Aaron Boone tried to calm the Anthony Volpe chatter, but the Yankees’ shortstop mess still feels messy.
The latest round of noise around Volpe and Jose Caballero started with a simple question: who’s actually the Yankees’ shortstop, and did Volpe ever have a real chance to move somewhere else? Boone’s answer, at least publicly, was to make clear that Volpe remains the guy.
“He's been our shortstop, and he got hurt and had surgery over the winter. He's coming back, and we really haven't had - until Cabby walked in the door last year - a real competition-based thing there.
By the way, he's been a damn good shortstop. I hate to break it to everyone, but that still is real.
Has he had his struggles? Sure.
But he's also played really well out there in some long stretches defensively.”
That’s Boone drawing a line in the dirt. Caballero may be in the picture, but the manager framed the job as Volpe’s to lose, not a wide-open battle that suddenly changed the organization’s plans.

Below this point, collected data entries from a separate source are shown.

(** ** main

    A run of the program reads lines from the terminal and prints.  The
    session holds the lines not yet read, the number of lines read, what
    has been written (each [print], and the prompt of each [input]) and
    the manager. *)
Inductive output : Type :=
| Print (t : text)
| Ask (prompt : text).

Record session : Type := mkSession {
  stdin : list string;
  consumed : nat;
  stdout : list output;
  manager : TodoManager
}.

(** What can end a run before [break]: an exception of the store or of
    the display, or the end of the input at an [input] call. *)
Inductive failure : Type :=
| Uncaught (e : exn)
| EOFError.

Inductive result (A : Type) : Type :=
| Returns (a : A) (s : session)
| Raises (f : failure) (s : session)
| OutOfFuel.
Arguments Returns {A} a s.
Arguments Raises {A} f s.
Arguments OutOfFuel {A}.

Definition prog (A : Type) : Type := session -> result A.

Definition ret {A : Type} (a : A) : prog A := fun s => Returns a s.

Definition then_ {A B : Type} (p : prog A) (k : A -> prog B) : prog B :=
  fun s =>
    match p s with
    | Returns a s' => k a s'
    | Raises f s' => Raises f s'
    | OutOfFuel => OutOfFuel
    end.

Notation "'let*' x ':=' p 'in' k" := (then_ p (fun x => k))
  (at level 10, x name, p at level 100, k at level 200).

Definition write (o : output) (s : session) : session :=
  {| stdin := stdin s; consumed := consumed s;
     stdout := stdout s ++ [o]; manager := manager s |}.

(** [print(t)]. *)
Definition print (t : text) : prog unit :=
  fun s => Returns tt (write (Print t) s).

Fixpoint print_all (ts : list text) : prog unit :=
  match ts with
  | [] => ret tt
  | t :: ts' => let* _ := print t in print_all ts'
  end.

(** [input(prompt)]: the prompt is written, then a line is read; with no
    line left the call raises [EOFError]. *)
Definition input (prompt : text) : prog string :=
  fun s =>
    match stdin s with
    | [] => Raises EOFError (write (Ask prompt) s)
    | line :: rest =>
        Returns line
          {| stdin := rest; consumed := S (consumed s);
             stdout := stdout s ++ [Ask prompt]; manager := manager s |}
    end.

(** A method call on the manager. *)
Definition call {A : Type} (method : TodoManager -> A * TodoManager)
    : prog A :=
  fun s =>
    let (a, m) := method (manager s) in
    Returns a {| stdin := stdin s; consumed := consumed s;
                 stdout := stdout s; manager := m |}.

(** [display_todos(l)] inside a run. *)
Definition show (l : list TodoItem) : prog unit :=
  fun s =>
    let (lines, e) := display_todos l in
    let s' := {| stdin := stdin s; consumed := consumed s;
                 stdout := stdout s ++ map Print lines;
                 manager := manager s |} in
    match e with
    | None => Returns tt s'
    | Some e => Raises (Uncaught e) s'
    end.

(** [s.strip() or None]. *)
Definition nonblank (s : string) : option string :=
  if (strip s =? "")%string then None else Some (strip s).

(** The marks in front of the messages: memo 128221, white heavy check
    mark 9989, cross mark 10060, waving hand 128075. *)
Definition menu : list text :=
  [ 10%N :: 128221%N :: codes " To-Do List Manager";
    codes "1. Add todo";
    codes "2. View todos";
    codes "3. Complete todo";
    codes "4. Remove todo";
    codes "5. Update todo";
    codes "6. View pending todos only";
    codes "7. Filter by priority";
    codes "8. Exit" ].

Definition ok_mark (msg : string) : text := 9989%N :: codes msg.
Definition no_mark (msg : string) : text := 10060%N :: codes msg.

Section Menu.
(** [int(line)], [None] standing for [ValueError]; and the clock, as it
    reads after a given number of lines have been typed. *)
Variable int : string -> option Z.
Variable clock : nat -> string.

Definition read_clock : prog string :=
  fun s => Returns (clock (consumed s)) s.
(** The forest parsed from [listing] under [sample_gen]. *)
Definition listing_sample_forest : list FileNode :=
  [ mkFileNode (u "node-0") (u "main.py") file
      (Some (u "# main.py" ++ [LF] ++ u "# TODO: Implement functionality"))
      None None;
    mkFileNode (u "node-1") (u "sub") folder None
      (Some [ mkFileNode (u "node-2") (u "deep.py") file
                (Some (u "# deep.py" ++ [LF] ++ u "# TODO: Implement functionality"))
                None (Some (u "node-1")) ])
      None ].

(** Two folders of equal depth and a deeper line. *)
Definition two_folders : jstring :=
  u " a/" ++ [LF] ++ u " b/" ++ [LF] ++ u "     c.py".

(** Two folders of equal depth with a file of the first in between, and
    a deeper line after the second. *)
Definition two_folders_apart : jstring :=
  u " a/" ++ [LF] ++ u "     x.py" ++ [LF] ++ u " b/" ++ [LF] ++ u "     c.py".

(** Two folder lines without indentation and an indented line: [a/],
    [b/], [    c.py]. *)
Definition flat_folders : jstring :=
  u "a/" ++ [LF] ++ u "b/" ++ [LF] ++ u "    c.py".

(** Two folders inside another as [tree] prints them: [├── app/],
    [│   ├── a/], [│   ├── b/], [│   │   └── c.py]. *)
Definition boxed_folders : jstring :=
  branch BOX_TEE ++ u "app/" ++ [LF]
  ++ [BOX_VERT] ++ u "   " ++ branch BOX_TEE ++ u "a/" ++ [LF]
  ++ [BOX_VERT] ++ u "   " ++ branch BOX_TEE ++ u "b/" ++ [LF]
  ++ [BOX_VERT] ++ u "   " ++ [BOX_VERT] ++ u "   " ++ branch BOX_CORNER ++ u "c.py".

(** Two folder lines indented by one space, the second with two spaces
    after its name, and a line indented by two spaces. *)
Definition trailing_space_folders : jstring :=
  u " a/" ++ [LF] ++ u " b/  " ++ [LF] ++ u "  c.py".

(** * The rest of the components *)

(** ** Index.updateFileContent *)

(** [updateNode] on one node of the [map]: a node with the id gets the
    content and is not looked into; any other node with children is
    rebuilt over its updated children. *)
Fixpoint update_one (fileId content' : jstring) (n : FileNode) : FileNode :=
  if bool_decide (id n = fileId) then
    mkFileNode (id n) (name n) (type n) (Some content') (children n) (parent n)
  else
    match children n with
    | Some cs =>
        mkFileNode (id n) (name n) (type n) (content n)
                   (Some (map (update_one fileId content') cs)) (parent n)
    | None => n
    end.

Definition updateNode (fileId content' : jstring) (nodes : list FileNode) : list FileNode :=
  map (update_one fileId content') nodes.

(** [setFileTree(updateNode(fileTree))]: the selection is not written. *)
Definition updateFileContent (fileId content' : jstring) (st : explorer) : explorer :=
  mkExplorer (updateNode fileId content' (fileTree st)) (selectedFile st).

(** ** FileExplorer: addNewItem, handleStructureImport, toggleFolder *)

(** [addNewItem], with [now] the text of [Date.now()] that [generateId]
    returns. *)
Definition addNewItem (now newItemName : jstring) (newItemType : FileType)
    (tree : list FileNode) : list FileNode :=
  if bool_decide (trim newItemName = []) then tree
  else
    tree ++ [mkFileNode now newItemName newItemType
               (match newItemType with file => Some [] | folder => None end)
               (match newItemType with folder => Some [] | file => None end)
               None].

(** [handleStructureImport]: [[...fileTree, ...importedStructure]]. *)
Definition handleStructureImport (importedStructure tree : list FileNode) : list FileNode :=
  tree ++ importedStructure.

(** StructureImporter.handleImport, followed through [onImport]: nothing
    happens for a blank text. *)
Definition handleImport (gen : nat -> jstring) (structureText : jstring)
    (tree : list FileNode) : list FileNode :=
  if bool_decide (trim structureText = []) then tree
  else
    match parseStructure gen structureText with
    | Some parsedStructure => handleStructureImport parsedStructure tree
    | None => tree
    end.

(** [toggleFolder] on the set of expanded folders. *)
Definition toggleFolder (folderId : jstring) (expandedFolders : gset jstring) : gset jstring :=
  if bool_decide (folderId ∈ expandedFolders)
  then expandedFolders ∖ {[folderId]}
  else expandedFolders ∪ {[folderId]}.

(** What a node is but for its content and children. *)
Definition frame_of (n : FileNode) : jstring * jstring * FileType * option jstring :=
  (id n, name n, type n, parent n).

(** An update leaves a node as it is, or gives it the content [c] when the
    node has the id [i]. *)
Definition updated_from (i c : jstring) (n' n : FileNode) : Prop :=
  frame_of n' = frame_of n
  /\ length (child_list (children n')) = length (child_list (children n))
  /\ (children n' = None <-> children n = None)
  /\ (content n' = content n \/ (id n = i /\ content n' = Some c)).

(** ** The shape of a parsed forest *)


(** Every node of a tree, paired with the id of the node whose [children]
    holds it ([p] for the root of the tree). *)
Fixpoint edges (p : option jstring) (t : FileNode) : list (option jstring * FileNode) :=
  (p, t) :: match children t with
            | Some cs => flat_map (edges (Some (id t))) cs
            | None => []
            end.

Definition forest_edges (f : list FileNode) : list (option jstring * FileNode) :=
  flat_map (edges None) f.

(** What lines 59-65 give a node, and what the loop keeps: a folder has a
    [children] array and no content, a file has the stub of its name for
    content and no [children]. *)
Definition node_ok (n : FileNode) : Prop :=
  name n <> []
  /\ match type n with
     | folder => content n = None /\ children n <> None
     | file => content n = Some (default_content (name n)) /\ children n = None
     end.

Definition obj_ok (o : obj) : Prop :=
  o_name o <> []
  /\ match o_type o with
     | folder => o_content o = None /\ o_children o <> None
     | file => o_content o = Some (default_content (o_name o)) /\ o_children o = None
     end.

(** Lines 75-76 and 79: a child names its parent, a root names none. *)
Definition links_ok (st : pstate) : Prop :=
  (forall r o cs, heap st !! r = Some o -> o_children o = Some cs ->
     Forall (fun c => exists oc, heap st !! c = Some oc
                                 /\ o_parent oc = Some (o_id o)) cs)
  /\ Forall (fun r => exists o, heap st !! r = Some o /\ o_parent o = None)
       (result st).

(** A name as lines 28-34 leave it: no glyph of the listing, no white
    space other than U+0020, and none in front. *)
Definition clean_name (nm : jstring) : Prop :=
  nm <> []
  /\ Forall (fun c => is_box c = false /\ (is_space c = true -> c = SPACE)) nm
  /\ (forall c, head nm = Some c -> is_space c = false).

(** ** ExportPanel: what is sent to a Space *)

(** [f.path === "app.py" || f.path.startsWith("app.")]. *)
Definition is_app_entry (f : jstring * jstring) : bool :=
  jeqb (fst f) (u "app.py") || is_prefix (u "app.") (fst f).

Definition app_py : jstring * jstring :=
  (u "app.py", u "# This file is required for running your Space" ++ [LF]).

Definition ensureAppPy (hfFiles : list (jstring * jstring)) (sdk : jstring)
  : list (jstring * jstring) :=
  if negb (jeqb sdk (u "gradio")) && negb (jeqb sdk (u "streamlit")) then hfFiles
  else if negb (existsb is_app_entry hfFiles) then hfFiles ++ [app_py]
  else hfFiles.

(** Lines 335-339: the list of uploads, given the text of the README. *)
Definition hf_upload_list (readmeContent : jstring) (fileTree : list FileNode)
    (sdk : jstring) : list (jstring * jstring) :=
  ensureAppPy ((u "README.md", readmeContent) :: getFilesForHFUpload fileTree []) sdk.

(** *** utf8ToBase64 *)

(** The two exceptions of [encodeURIComponent] and [btoa]. *)
Inductive thrown := URIError | InvalidCharacterError.

Inductive attempt (A : Type) :=
  | Done (a : A)
  | Thrown (e : thrown).
Arguments Done {A} a.
Arguments Thrown {A} e.

Definition attempt_map {A B} (f : A -> B) (x : attempt A) : attempt B :=
  match x with
  | Done a => Done (f a)
  | Thrown e => Thrown e
  end.

Definition PERCENT : char := 37%N.

(** uriAlpha, DecimalDigit and uriMark [- _ . ! ~ * ' ( )]. *)
Definition uri_unreserved (c : char) : bool :=
  ((97 <=? c) && (c <=? 122))%N || ((65 <=? c) && (c <=? 90))%N
  || ((48 <=? c) && (c <=? 57))%N
  || existsb (N.eqb c) [45; 95; 46; 33; 126; 42; 39; 40; 41]%N.

Definition hex_upper (n : N) : char :=
  if (n <? 10)%N then (48 + n)%N else (55 + n)%N.

(** [%XX] for one octet. *)
Definition percent_octet (b : N) : jstring :=
  [PERCENT; hex_upper (b / 16); hex_upper (b mod 16)]%N.

(** The UTF-8 octets of a code point. *)
Definition utf8_octets (cp : N) : list N :=
  (if cp <? 128 then [cp]
   else if cp <? 2048 then [192 + cp / 64; 128 + cp mod 64]
   else if cp <? 65536 then
     [224 + cp / 4096; 128 + (cp / 64) mod 64; 128 + cp mod 64]
   else [240 + cp / 262144; 128 + (cp / 4096) mod 64;
         128 + (cp / 64) mod 64; 128 + cp mod 64])%N.

Definition pair_code_point (lead trail : char) : N :=
  ((lead - 55296) * 1024 + (trail - 56320) + 65536)%N.

Definition escaped (cp : N) : jstring := flat_map percent_octet (utf8_octets cp).

(** [encodeURIComponent]: Encode of ECMAScript with the unreserved set
    above; a surrogate that is not half of a pair is a URIError. *)
Fixpoint encodeURIComponent (s : jstring) : attempt jstring :=
  match s with
  | [] => Done []
  | c :: s1 =>
      if uri_unreserved c then attempt_map (cons c) (encodeURIComponent s1)
      else if is_trail c then Thrown URIError
      else if is_lead c then
        match s1 with
        | d :: s2 =>
            if is_trail d
            then attempt_map (app (escaped (pair_code_point c d)))
                   (encodeURIComponent s2)
            else Thrown URIError
        | [] => Thrown URIError
        end
      else attempt_map (app (escaped c)) (encodeURIComponent s1)
  end.

Definition is_hex_upper (c : char) : bool :=
  ((48 <=? c) && (c <=? 57))%N || ((65 <=? c) && (c <=? 70))%N.

Definition hex_upper_value (c : char) : N :=
  if (c <? 58)%N then (c - 48)%N else (c - 55)%N.

(** [.replace(/%([0-9A-F]{2})/g, (match, p1) =>
    String.fromCharCode(parseInt(p1, 16)))]. *)
Fixpoint unpercent (s : jstring) : jstring :=
  match s with
  | [] => []
  | c :: t =>
      match t with
      | h :: l :: rest =>
          if (c =? PERCENT)%N && is_hex_upper h && is_hex_upper l
          then (16 * hex_upper_value h + hex_upper_value l)%N :: unpercent rest
          else c :: unpercent t
      | _ => c :: unpercent t
      end
  end.

Definition b64_digit (d : N) : char :=
  (if d <? 26 then 65 + d
   else if d <? 52 then 71 + d
   else if d <? 62 then d - 4
   else if d =? 62 then 43
   else 47)%N.

Definition PAD : char := 61%N.

Fixpoint base64 (bytes : list N) : jstring :=
  match bytes with
  | [] => []
  | a :: t1 =>
      match t1 with
      | [] => [b64_digit (a / 4); b64_digit (a mod 4 * 16); PAD; PAD]%N
      | b :: t2 =>
          match t2 with
          | [] =>
              [b64_digit (a / 4); b64_digit (a mod 4 * 16 + b / 16);
               b64_digit (b mod 16 * 4); PAD]%N
          | c :: rest =>
              [b64_digit (a / 4); b64_digit (a mod 4 * 16 + b / 16);
               b64_digit (b mod 16 * 4 + c / 64); b64_digit (c mod 64)]%N
              ++ base64 rest
          end
      end
  end.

The wrinkle, of course, is that Boone himself had previously said Volpe would get second base reps back on May 22, and that never happened. On top of that, the Yankees kept Volpe in the minors after his rehab assignment ended while trying to gain an extra year of service time, which points more toward the club stretching the Volpe timeline than pushing him out of shortstop.
That’s why the rumor mill has felt so strange. Michael Kay added fuel by saying Volpe refused to play a position other than shortstop, with Joel Sherman echoing that claim, before Kay later said there was no truth to it. By then, the damage was done.
Boone’s comments didn’t exactly settle everything, but they did reinforce the organization’s stance: Volpe is still the shortstop, and the Yankees are still backing him.
The bigger issue may not be the position itself. It’s whether the Yankees can afford average or below-average production at a premium spot when other parts of the lineup are already dragging. Ryan McMahon, Austin Wells, Jasson Dominguez, Jazz Chisholm Jr., and others have all been part of the underperforming mix, and that makes the shortstop debate feel bigger than it might otherwise be.
For now, though, the message from Boone is pretty clear. There was no real positional revolt, and Volpe remains front and center in the Yankees’ plans.